Take the data below and filter it for lines containing the word "prog"; show each line found.

================================

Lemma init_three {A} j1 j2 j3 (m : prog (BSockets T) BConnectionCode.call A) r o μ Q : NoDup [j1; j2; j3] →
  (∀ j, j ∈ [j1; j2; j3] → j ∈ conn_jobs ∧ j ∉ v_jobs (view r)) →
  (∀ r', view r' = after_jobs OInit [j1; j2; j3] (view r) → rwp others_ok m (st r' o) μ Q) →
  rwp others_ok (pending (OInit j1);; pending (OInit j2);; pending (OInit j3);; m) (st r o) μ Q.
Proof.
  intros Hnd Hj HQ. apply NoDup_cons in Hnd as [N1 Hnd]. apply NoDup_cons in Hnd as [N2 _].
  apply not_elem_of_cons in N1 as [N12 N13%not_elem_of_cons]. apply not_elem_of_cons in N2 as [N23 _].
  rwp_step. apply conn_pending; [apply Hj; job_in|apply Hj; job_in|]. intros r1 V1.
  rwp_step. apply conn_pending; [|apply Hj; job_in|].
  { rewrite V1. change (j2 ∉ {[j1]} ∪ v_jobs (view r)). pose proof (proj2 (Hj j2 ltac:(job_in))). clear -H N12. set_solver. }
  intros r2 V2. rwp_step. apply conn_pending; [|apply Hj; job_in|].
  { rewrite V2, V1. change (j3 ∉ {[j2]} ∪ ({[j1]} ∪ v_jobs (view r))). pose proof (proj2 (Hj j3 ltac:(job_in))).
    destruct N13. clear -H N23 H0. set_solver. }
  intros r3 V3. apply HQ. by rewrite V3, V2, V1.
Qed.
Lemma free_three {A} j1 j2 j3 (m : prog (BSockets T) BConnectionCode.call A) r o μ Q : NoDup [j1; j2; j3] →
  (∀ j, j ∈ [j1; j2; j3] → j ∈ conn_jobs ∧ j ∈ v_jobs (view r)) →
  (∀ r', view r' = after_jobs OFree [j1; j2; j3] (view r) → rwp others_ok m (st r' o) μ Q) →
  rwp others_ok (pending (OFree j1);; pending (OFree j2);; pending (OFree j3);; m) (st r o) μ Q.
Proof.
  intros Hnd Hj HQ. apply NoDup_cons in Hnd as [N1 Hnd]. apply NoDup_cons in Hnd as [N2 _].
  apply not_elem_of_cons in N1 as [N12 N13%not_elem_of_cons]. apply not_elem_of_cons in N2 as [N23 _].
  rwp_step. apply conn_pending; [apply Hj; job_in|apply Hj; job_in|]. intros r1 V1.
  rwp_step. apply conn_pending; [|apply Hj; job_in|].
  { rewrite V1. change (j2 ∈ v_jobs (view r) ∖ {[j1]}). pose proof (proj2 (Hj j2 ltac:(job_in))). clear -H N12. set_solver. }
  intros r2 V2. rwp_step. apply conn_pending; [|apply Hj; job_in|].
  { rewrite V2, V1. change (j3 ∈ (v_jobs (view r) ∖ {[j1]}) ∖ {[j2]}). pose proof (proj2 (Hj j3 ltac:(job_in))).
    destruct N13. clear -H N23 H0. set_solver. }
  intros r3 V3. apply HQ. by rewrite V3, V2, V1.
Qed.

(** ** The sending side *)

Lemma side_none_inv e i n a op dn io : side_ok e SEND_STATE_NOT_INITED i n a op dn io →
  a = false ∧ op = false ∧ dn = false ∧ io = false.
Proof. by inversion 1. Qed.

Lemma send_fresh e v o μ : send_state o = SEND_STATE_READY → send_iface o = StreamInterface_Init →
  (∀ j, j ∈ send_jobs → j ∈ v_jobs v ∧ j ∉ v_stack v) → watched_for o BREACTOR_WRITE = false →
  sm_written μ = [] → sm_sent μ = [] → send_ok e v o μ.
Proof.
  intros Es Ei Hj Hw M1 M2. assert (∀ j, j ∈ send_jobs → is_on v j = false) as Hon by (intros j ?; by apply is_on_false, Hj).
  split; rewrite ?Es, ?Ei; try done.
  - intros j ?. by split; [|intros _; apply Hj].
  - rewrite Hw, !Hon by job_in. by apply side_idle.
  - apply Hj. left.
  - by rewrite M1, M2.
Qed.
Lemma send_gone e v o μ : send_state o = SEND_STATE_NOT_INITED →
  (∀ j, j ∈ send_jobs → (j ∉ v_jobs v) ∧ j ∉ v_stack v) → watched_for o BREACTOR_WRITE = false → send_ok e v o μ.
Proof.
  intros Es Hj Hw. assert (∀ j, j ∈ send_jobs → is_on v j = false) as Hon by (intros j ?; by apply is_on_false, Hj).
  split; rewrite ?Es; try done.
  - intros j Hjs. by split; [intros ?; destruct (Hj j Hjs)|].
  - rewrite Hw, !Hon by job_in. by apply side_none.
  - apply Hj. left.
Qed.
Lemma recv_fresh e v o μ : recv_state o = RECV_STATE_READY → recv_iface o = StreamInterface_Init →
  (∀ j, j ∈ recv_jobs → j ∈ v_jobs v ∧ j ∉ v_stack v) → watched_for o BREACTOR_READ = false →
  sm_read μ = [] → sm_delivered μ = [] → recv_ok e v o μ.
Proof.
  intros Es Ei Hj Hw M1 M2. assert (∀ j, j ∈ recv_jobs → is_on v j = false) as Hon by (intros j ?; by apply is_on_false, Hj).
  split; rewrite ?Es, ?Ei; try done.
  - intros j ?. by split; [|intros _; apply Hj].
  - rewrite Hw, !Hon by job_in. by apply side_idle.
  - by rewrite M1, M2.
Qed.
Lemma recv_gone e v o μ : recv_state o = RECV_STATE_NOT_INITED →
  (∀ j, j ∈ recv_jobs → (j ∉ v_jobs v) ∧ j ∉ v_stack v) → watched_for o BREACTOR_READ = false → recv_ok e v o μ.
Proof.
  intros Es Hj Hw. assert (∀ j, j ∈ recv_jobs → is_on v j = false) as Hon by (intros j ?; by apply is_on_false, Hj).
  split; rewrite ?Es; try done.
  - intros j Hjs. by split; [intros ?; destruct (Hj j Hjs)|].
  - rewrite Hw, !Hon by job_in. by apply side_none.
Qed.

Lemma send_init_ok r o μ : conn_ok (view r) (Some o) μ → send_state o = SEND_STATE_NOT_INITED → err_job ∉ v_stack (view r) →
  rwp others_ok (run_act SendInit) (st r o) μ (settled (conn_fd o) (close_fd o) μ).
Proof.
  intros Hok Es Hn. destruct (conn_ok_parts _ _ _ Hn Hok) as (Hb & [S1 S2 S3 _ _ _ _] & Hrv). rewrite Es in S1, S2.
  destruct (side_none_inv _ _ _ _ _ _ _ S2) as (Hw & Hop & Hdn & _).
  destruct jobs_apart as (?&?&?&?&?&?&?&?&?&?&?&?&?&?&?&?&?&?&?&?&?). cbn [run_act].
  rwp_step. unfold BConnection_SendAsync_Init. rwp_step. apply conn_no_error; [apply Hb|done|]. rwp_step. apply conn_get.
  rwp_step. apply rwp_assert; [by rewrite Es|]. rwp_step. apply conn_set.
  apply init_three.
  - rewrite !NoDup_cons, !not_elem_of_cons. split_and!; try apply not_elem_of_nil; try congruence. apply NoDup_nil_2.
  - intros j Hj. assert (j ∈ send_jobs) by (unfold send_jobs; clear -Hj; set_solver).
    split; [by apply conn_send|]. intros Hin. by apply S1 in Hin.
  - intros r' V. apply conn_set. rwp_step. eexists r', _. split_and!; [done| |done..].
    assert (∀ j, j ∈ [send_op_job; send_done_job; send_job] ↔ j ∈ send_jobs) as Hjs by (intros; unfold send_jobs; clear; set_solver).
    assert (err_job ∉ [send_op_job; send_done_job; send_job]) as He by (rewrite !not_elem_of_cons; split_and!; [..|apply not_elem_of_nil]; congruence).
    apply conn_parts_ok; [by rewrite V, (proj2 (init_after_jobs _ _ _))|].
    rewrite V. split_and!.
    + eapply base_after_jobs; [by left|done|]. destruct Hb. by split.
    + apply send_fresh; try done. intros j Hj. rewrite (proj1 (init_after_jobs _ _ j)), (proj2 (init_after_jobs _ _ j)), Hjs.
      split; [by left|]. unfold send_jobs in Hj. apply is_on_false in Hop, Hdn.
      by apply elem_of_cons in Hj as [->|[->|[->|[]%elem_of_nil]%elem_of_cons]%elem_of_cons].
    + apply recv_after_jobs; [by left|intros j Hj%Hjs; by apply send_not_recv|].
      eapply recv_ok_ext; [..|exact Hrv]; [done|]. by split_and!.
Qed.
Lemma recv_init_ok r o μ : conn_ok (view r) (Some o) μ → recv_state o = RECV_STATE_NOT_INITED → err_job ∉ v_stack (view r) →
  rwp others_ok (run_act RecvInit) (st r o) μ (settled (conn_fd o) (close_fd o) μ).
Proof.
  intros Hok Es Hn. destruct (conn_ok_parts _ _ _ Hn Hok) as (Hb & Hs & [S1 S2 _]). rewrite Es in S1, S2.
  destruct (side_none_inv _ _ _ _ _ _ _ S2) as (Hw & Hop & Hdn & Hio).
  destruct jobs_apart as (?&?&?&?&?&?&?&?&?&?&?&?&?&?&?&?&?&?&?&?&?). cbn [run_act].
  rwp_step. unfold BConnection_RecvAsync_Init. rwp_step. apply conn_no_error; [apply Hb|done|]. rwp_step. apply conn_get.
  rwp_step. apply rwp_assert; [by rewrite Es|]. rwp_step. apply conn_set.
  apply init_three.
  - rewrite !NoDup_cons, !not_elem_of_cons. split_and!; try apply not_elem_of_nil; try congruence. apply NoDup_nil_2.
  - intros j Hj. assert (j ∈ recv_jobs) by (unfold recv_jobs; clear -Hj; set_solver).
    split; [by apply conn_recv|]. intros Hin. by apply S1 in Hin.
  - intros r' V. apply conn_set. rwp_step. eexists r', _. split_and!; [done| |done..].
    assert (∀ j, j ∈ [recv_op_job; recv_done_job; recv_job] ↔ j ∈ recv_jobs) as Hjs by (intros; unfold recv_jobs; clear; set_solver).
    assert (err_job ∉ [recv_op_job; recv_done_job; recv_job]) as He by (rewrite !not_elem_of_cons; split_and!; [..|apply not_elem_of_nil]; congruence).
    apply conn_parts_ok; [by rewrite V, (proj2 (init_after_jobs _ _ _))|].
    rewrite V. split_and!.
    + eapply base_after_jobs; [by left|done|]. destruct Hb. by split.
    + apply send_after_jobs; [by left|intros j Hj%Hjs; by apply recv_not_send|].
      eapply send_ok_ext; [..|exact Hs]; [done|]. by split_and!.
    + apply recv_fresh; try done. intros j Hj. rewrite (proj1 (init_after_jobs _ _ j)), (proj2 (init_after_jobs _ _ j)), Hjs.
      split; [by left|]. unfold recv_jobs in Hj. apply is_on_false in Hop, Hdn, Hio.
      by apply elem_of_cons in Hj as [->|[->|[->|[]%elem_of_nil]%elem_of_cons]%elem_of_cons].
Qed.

================================

→ **THE COMPLETED TASK**
Lemma init_three {A} j1 j2 j3 (m : prog (BSockets T) BConnectionCode.call A) r o μ Q : NoDup [j1; j2; j3] →
Lemma free_three {A} j1 j2 j3 (m : prog (BSockets T) BConnectionCode.call A) r o μ Q : NoDup [j1; j2; j3] →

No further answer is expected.